━━━ MATERIAL FOR THIS TASK ━━━

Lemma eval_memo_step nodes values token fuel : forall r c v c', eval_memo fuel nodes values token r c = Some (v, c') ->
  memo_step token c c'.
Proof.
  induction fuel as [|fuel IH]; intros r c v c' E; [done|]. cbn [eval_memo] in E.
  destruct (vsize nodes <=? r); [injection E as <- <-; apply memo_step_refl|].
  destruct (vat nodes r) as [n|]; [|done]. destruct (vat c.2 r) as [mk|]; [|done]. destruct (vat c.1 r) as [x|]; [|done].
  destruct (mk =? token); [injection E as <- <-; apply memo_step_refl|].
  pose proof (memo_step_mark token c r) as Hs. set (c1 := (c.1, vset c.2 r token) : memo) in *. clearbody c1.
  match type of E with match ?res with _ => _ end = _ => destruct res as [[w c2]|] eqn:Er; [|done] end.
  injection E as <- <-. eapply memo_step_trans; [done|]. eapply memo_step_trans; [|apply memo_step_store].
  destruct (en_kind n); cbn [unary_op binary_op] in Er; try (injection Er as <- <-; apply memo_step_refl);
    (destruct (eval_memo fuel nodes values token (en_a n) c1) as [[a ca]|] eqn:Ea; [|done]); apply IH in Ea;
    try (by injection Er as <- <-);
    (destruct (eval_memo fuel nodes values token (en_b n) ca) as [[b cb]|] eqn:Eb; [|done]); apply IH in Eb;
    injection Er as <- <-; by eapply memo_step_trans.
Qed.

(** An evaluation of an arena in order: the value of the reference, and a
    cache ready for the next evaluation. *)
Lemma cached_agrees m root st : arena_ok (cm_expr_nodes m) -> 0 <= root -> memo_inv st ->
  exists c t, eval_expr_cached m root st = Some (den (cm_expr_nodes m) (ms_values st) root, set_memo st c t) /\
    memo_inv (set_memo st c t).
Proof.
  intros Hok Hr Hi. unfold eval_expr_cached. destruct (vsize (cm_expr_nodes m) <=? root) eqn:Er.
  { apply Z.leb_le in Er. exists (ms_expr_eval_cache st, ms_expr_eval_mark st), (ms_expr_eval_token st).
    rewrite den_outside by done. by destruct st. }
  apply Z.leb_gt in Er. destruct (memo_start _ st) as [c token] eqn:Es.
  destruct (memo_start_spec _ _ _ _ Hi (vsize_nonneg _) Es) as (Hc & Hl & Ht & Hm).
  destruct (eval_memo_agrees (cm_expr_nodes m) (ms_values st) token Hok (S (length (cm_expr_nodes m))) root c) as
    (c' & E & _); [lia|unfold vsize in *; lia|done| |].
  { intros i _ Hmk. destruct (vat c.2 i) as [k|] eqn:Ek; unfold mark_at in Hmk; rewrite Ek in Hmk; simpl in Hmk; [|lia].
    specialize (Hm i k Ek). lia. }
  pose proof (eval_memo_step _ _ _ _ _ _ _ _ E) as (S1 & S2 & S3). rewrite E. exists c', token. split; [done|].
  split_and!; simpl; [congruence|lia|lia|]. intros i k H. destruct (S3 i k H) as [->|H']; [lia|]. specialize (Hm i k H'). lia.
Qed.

━━━
━━━ MATERIAL FOR THIS TASK ━━━

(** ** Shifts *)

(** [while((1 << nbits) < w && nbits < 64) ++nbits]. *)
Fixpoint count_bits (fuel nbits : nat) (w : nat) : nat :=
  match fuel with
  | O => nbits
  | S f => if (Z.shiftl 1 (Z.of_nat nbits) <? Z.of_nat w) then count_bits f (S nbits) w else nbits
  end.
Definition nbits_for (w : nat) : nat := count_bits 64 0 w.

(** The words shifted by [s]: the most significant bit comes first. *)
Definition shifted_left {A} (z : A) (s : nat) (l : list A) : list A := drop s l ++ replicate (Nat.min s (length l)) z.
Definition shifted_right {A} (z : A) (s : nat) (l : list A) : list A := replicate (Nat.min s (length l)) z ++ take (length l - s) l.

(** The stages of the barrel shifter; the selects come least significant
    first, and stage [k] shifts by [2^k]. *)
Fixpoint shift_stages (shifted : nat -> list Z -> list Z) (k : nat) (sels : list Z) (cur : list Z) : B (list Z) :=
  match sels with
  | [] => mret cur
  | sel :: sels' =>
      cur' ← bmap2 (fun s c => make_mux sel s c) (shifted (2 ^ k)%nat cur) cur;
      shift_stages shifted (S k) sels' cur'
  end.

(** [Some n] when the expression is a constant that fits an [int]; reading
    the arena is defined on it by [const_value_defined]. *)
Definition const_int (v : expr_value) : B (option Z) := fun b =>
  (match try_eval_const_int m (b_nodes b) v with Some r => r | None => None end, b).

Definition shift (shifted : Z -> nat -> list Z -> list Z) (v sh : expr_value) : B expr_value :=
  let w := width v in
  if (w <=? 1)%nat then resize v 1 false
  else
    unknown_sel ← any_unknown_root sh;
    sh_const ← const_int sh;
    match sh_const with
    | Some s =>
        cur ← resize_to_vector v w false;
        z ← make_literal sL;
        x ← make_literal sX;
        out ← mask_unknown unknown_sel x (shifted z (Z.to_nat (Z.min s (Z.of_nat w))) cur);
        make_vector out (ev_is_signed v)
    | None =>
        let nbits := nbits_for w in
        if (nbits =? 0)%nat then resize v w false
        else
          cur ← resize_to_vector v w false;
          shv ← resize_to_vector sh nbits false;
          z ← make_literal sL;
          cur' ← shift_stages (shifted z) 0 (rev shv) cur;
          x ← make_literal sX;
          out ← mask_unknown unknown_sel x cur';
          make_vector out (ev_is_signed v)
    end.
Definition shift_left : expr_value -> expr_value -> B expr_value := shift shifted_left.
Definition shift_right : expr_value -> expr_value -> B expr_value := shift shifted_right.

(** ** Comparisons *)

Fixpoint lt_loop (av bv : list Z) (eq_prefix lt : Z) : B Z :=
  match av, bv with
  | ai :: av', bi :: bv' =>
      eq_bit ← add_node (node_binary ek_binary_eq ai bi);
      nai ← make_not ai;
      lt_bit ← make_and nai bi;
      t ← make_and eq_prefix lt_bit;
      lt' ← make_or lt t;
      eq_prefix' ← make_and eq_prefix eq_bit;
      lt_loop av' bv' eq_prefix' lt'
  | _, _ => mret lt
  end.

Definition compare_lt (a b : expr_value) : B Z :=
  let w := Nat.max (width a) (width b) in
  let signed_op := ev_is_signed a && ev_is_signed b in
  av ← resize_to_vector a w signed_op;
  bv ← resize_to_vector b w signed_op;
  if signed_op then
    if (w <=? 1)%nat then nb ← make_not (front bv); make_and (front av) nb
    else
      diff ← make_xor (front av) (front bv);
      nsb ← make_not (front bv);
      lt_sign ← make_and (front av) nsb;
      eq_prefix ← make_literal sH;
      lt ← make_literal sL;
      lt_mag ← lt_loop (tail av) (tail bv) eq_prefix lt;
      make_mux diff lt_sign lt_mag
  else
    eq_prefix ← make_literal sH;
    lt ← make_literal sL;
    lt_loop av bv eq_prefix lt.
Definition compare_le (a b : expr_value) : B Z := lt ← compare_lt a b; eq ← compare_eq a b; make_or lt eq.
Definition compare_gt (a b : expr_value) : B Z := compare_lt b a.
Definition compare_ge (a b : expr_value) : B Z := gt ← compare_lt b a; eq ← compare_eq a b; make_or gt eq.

━━━

**PROBLEM DESCRIPTION**
Reproduce exactly, and with no other material, the lines between those holding "av ← resize_to_vector a w signed_op;" and "Definition compare_ge (a", inclusive.

**RESULT FOR THIS TASK**
  av ← resize_to_vector a w signed_op;
  bv ← resize_to_vector b w signed_op;
  if signed_op then
    if (w <=? 1)%nat then nb ← make_not (front bv); make_and (front av) nb
    else
      diff ← make_xor (front av) (front bv);
      nsb ← make_not (front bv);
      lt_sign ← make_and (front av) nsb;
      eq_prefix ← make_literal sH;
      lt ← make_literal sL;
      lt_mag ← lt_loop (tail av) (tail bv) eq_prefix lt;
      make_mux diff lt_sign lt_mag
  else
    eq_prefix ← make_literal sH;
    lt ← make_literal sL;
    lt_loop av bv eq_prefix lt.
Definition compare_le (a b : expr_value) : B Z := lt ← compare_lt a b; eq ← compare_eq a b; make_or lt eq.
Definition compare_gt (a b : expr_value) : B Z := compare_lt b a.
Definition compare_ge (a b : expr_value) : B Z := gt ← compare_lt b a; eq ← compare_eq a b; make_or gt eq.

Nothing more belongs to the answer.